» **Task instructions**:
The answer should be every line below, retyped exactly.

» **Records supplied**:
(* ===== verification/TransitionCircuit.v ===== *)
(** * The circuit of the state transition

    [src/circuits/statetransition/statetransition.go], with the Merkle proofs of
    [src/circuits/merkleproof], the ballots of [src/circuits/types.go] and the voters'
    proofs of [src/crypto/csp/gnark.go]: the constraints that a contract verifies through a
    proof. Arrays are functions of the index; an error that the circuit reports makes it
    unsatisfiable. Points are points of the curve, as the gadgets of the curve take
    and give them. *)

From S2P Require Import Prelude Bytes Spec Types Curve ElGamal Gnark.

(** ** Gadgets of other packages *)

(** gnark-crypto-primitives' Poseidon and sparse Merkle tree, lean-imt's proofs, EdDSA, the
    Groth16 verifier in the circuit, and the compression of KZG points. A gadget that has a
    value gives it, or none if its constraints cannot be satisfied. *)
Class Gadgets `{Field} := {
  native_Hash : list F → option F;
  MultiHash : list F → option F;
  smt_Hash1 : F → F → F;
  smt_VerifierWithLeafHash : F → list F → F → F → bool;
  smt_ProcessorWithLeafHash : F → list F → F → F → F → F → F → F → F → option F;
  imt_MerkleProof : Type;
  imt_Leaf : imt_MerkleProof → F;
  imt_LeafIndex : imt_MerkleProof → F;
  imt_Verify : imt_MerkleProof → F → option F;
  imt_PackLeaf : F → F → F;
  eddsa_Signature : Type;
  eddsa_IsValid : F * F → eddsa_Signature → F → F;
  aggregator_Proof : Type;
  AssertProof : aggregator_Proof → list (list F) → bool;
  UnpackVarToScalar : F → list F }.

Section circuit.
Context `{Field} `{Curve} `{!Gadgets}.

» **Solution to the problem**:
(* ===== verification/TransitionCircuit.v ===== *)
(** * The circuit of the state transition

    [src/circuits/statetransition/statetransition.go], with the Merkle proofs of
    [src/circuits/merkleproof], the ballots of [src/circuits/types.go] and the voters'
    proofs of [src/crypto/csp/gnark.go]: the constraints that a contract verifies through a
    proof. Arrays are functions of the index; an error that the circuit reports makes it
    unsatisfiable. Points are points of the curve, as the gadgets of the curve take
    and give them. *)

From S2P Require Import Prelude Bytes Spec Types Curve ElGamal Gnark.

(** ** Gadgets of other packages *)

(** gnark-crypto-primitives' Poseidon and sparse Merkle tree, lean-imt's proofs, EdDSA, the
    Groth16 verifier in the circuit, and the compression of KZG points. A gadget that has a
    value gives it, or none if its constraints cannot be satisfied. *)
Class Gadgets `{Field} := {
  native_Hash : list F → option F;
  MultiHash : list F → option F;
  smt_Hash1 : F → F → F;
  smt_VerifierWithLeafHash : F → list F → F → F → bool;
  smt_ProcessorWithLeafHash : F → list F → F → F → F → F → F → F → F → option F;
  imt_MerkleProof : Type;
  imt_Leaf : imt_MerkleProof → F;
  imt_LeafIndex : imt_MerkleProof → F;
  imt_Verify : imt_MerkleProof → F → option F;
  imt_PackLeaf : F → F → F;
  eddsa_Signature : Type;
  eddsa_IsValid : F * F → eddsa_Signature → F → F;
  aggregator_Proof : Type;
  AssertProof : aggregator_Proof → list (list F) → bool;
  UnpackVarToScalar : F → list F }.

Section circuit.
Context `{Field} `{Curve} `{!Gadgets}.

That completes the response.